Voltando agora à lei 10.931/2004, citada anteriormente. Através dessa lei, o registrador pode retificar administrativamente, ou seja, no próprio cartório, uma descrição de imóvel que esteja equivocada ou imprecisa, desde que seja por iniciativa do proprietário, com anuência dos confrontantes e apresentação da planta georreferenciada assinada por profissional habilitado. É um caminho importante para o georreferenciamento de imóveis urbanos, principalmente porque envolve o caráter legal do cadastro, mas é preciso definir normas para esse georreferenciamento. Para os imóveis rurais, existe a responsabilidade do INCRA para definir as normas e certificar que os imóveis foram medidos de acordo com essas normas. Para os imóveis urbanos não existe ainda essa estrutura técnica. A precisão do levantamento apóia-se exclusivamente na responsabilidade do profissional. E é importante lembrar outro ponto: a precisão da determinação dos limites de imóveis rurais é de 50 cm.

E para os imóveis urbanos? Terá que ser uma precisão maior, em torno de 6 a 10 cm, se adotada a mesma metodologia do caso dos imóveis rurais. É preciso pensar quais os impactos econômicos dos custos dos novos levantamentos sobre o mercado imobiliário. O fator custo é fundamental na definição da viabilidade.

Quanto à Emenda Constitucional n.42, com a possibilidade de implantação e gestão do cadastro rural pela própria prefeitura, pode-se finalmente construir o cadastro municipal – e muitos já estão convencidos dos seus benefícios. Afinal, a administração municipal é responsável pelo planejamento e gestão do município como um todo, e a carência de informações sobre as áreas rurais fica evidente neste momento em que muitos municípios estão obrigados a elaborar planos diretores até outubro de 2006. Mas isso não contraria a lei 10.267/2001, que delega ao INCRA e Receita Federal a administração de um cadastro único para as áreas rurais (o Cadastro Nacional de Imóveis Rurais – CNIR)?

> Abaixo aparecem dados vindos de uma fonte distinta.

Definition afterNotesWalk : Run :=
  match notesWalk with
  | Ok st => st
  | Throw _ => withNotes
  end.

Definition generatedCount (r : result Run) : nat :=
  match r with
  | Ok st => length (List.filter isGenerated (log st))
  | Throw _ => 0
  end.

Definition widthAt (r : result Run) (p : jsstring) : option N :=
  match r with
  | Ok st => img_width <$> (fs st !! p ≫= fun f => pictureOf (data f))
  | Throw _ => None
  end.

Definition fileAt (r : result Run) (p : jsstring) : option File :=
  match r with
  | Ok st => fs st !! p
  | Throw _ => None
  end.

End Studio.

(** * Properties *)

(** Settles [Forall (fun c => lowerUnit c = [c]) (lit "...")] by running it. *)
Ltac lower_fixed := repeat (constructor; [vm_compute; reflexivity|]); constructor.

(** Settles that a given size class and format is one of the eight writes. *)
Ltac job_in :=
  apply list_elem_of_In; unfold Transcoder.jobs, Transcoder.CONFIG_sizes;
  simpl; tauto.

(** ** Strings *)

Section StringFacts.

Lemma startsWith_prefix (p s : jsstring) :
  startsWith p s = true <-> exists r, s = p ++ r.
Proof.
  revert s. induction p as [|a p IH]; intros s; simpl.
  - split; [intros _; by exists s | done].
  - destruct s as [|b s].
    + split; [done | intros [r Hr]; discriminate].
    + rewrite andb_true_iff, N.eqb_eq, IH. split.
      * intros [-> [r ->]]. by exists r.
      * intros [r Hr]. injection Hr as -> ->. eauto.
Qed.
(** X4: on any table whose starts are in ascending order, for a price at
    or above the first start, [bisect_right(...) - 1] is the index of the
    last row whose start is at most the price: the rows up to it are
    exactly those whose start is at most the price. *)
Theorem lookup_rightmost_start (first : band) (rest : list band)
    (x : F64.float) :
  ascending (map start (first :: rest)) ->
  F64.leb (start first) x = true ->
  exists (i : nat) (b : band),
    lookup_index (first :: rest) x = Z.of_nat i
    /\ py_getitem (first :: rest) (lookup_index (first :: rest) x) = Some b
    /\ nth_error (first :: rest) i = Some b
    /\ F64.leb (start b) x = true
    /\ (forall j b', nth_error (first :: rest) j = Some b' ->
          (F64.leb (start b') x = true <-> (j <= i)%nat)).
Proof.
  intros Hasc Hfirst.
  set (ranges := first :: rest) in *.
  assert (Nx : F64.is_nan x = false) by (apply leb_iff in Hfirst; tauto).
  destruct (bisect_right_sorted (map start ranges) x Hasc Nx)
    as (Hlen & Hleft & Hright).
  rewrite length_map in Hlen, Hright.
  set (r := bisect_right (map start ranges) x) in *.
  assert (Hr : (0 < r)%nat).
  { destruct r as [|r']; [|lia]. exfalso.
    specialize (Hright 0%nat ltac:(cbn; lia)). cbn in Hright.
    apply ltb_iff in Hright as (_ & _ & Hlt).
    apply leb_iff in Hfirst as (_ & _ & Hle).
    destruct (key x) as [[x1 x2] x3], (key (start first)) as [[a1 a2] a3].
    unfold lex_lt, lex_le in *. lia. }
  exists (r - 1)%nat.
  destruct (nth_error ranges (r - 1)) as [b|] eqn:Hb.
  2:{ apply nth_error_None in Hb. lia. }
  exists b.
  assert (Hidx : lookup_index ranges x = Z.of_nat (r - 1))
    by (unfold lookup_index; fold r; lia).
  split; [exact Hidx|].
  split. { rewrite Hidx, py_getitem_nonneg by lia. exact Hb. }
  split; [reflexivity|].
  split. { rewrite <- (nth_start _ _ _ Hb). apply Hleft. lia. }
  intros j b' Hj.
  assert (Hjlen : (j < List.length ranges)%nat)
    by (apply nth_error_Some; congruence).
  rewrite <- (nth_start _ _ _ Hj). split.
  - intros Hle.
    destruct (Nat.le_gt_cases j (r - 1)) as [|Hgt]; [assumption|exfalso].
    specialize (Hright j ltac:(lia)).
    apply ltb_iff in Hright as (_ & _ & Hlt).
    apply leb_iff in Hle as (_ & _ & Hle).
    destruct (key x) as [[x1 x2] x3],
      (key (nth j (map start ranges) F64.nan)) as [[a1 a2] a3].
    unfold lex_lt, lex_le in *. lia.
  - intros Hle. apply Hleft. lia.
Qed.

Finalmente, o georreferenciamento de imóveis urbanos é viável ou não?

São muitos os desafios, mas é possível indicar ações que permitam o amadurecimento da idéia. Quanto ao sistema de referência único necessário à integração dos levantamentos, desde 1998 temos a norma da ABNT NBR-14.166 para implantação de redes de referência cadastral. Trata-se de uma norma importante, que detalha os métodos de levantamento e padrões de precisão necessários. Ela traz, inclusive, um modelo de decreto municipal oficializando os marcos de referência e estabelecendo a exigência de georreferenciamento de todos os levantamentos topográficos e geodésicos a esta rede.

Com relação à projeção cartográfica, no entanto, a norma admite os sistemas transversos de Mercator (UTM, LTM, RTM) ou o plano topográfico. De uma maneira geral, as redes de referência têm sido implantadas na área urbana, algumas vezes usando o plano topográfico como referência. Nesse caso, haverá divergências com o cadastro rural, que adota o sistema UTM em conformidade com a norma do INCRA.

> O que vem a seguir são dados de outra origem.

(** * launch_ros: the [SetParametersFromFiles] action

    A shallow embedding of
    [launch_ros/actions/set_parameters_from_files.py] and the properties of
    its constructor, its [parse] class method and its [execute] method.

    Python objects that the action shares with the rest of the launch system
    (the list stored under the [global_params] key) live in an object store
    and are referred to by identity, so that in-place mutation and aliasing
    are visible.  Exceptions are results; a computation on the launch context
    returns the context it reached also when it raises.  A substitution is
    handed the context and may write to it. *)

From stdpp Require Import gmap strings list fin_maps.

Open Scope string_scope.
Open Scope list_scope.

(** ** Exceptions and results *)

Inductive Exception :=
| TypeError (msg : string)
| AttributeError (msg : string)
| InvalidSubstitutionInput
| SubstitutionResolutionError (msg : string)
| FrontendError (msg : string).

Inductive Result (A : Type) :=
| Ok (a : A)
| Raise (e : Exception).
Arguments Ok {A} a.
Arguments Raise {A} e.

#[global] Instance Result_ret : MRet Result := @Ok.
#[global] Instance Result_bind : MBind Result := λ A B f m,
  match m with
  | Ok a => f a
  | Raise e => Raise e
  end.

(** [for x in items: s = body(s, x)], the loop state threaded by hand. *)
Fixpoint for_in {A S : Type} (items : list A) (body : S → A → Result S)
    (s : S) : Result S :=
  match items with
  | [] => Ok s
  | x :: rest => s' ← body s x; for_in rest body s'
  end.

(** ** The launch context *)

(** Identity of a Python list object: its index in the object store. *)
Abbreviation loc := nat.

(** What a configuration key is bound to: a text, or a reference to a list
    object (the only mutable objects this action handles). *)
Inductive value :=
| VText (s : string)
| VList (l : loc).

Quanto à precisão dos levantamentos, é importante que se desenvolvam estudos para definir o valor dessa precisão para imóveis urbanos, bem como as normas para a realização dos levantamentos. Estas e outras questões (por que não pensar numa lei nacional de cadastro?) servem de planejamento para o georreferenciamento de imóveis urbanos. E devem ser tema de discussão durante este ano de 2006, para que estejamos prontos para os novos desafios que com certeza virão.

Andréa F. T. Carneiro
aftc@ufpe.br
Professora e pesquisadora do departamento de engenharia cartográfica da Universidade Federal de Pernambuco (UFPE)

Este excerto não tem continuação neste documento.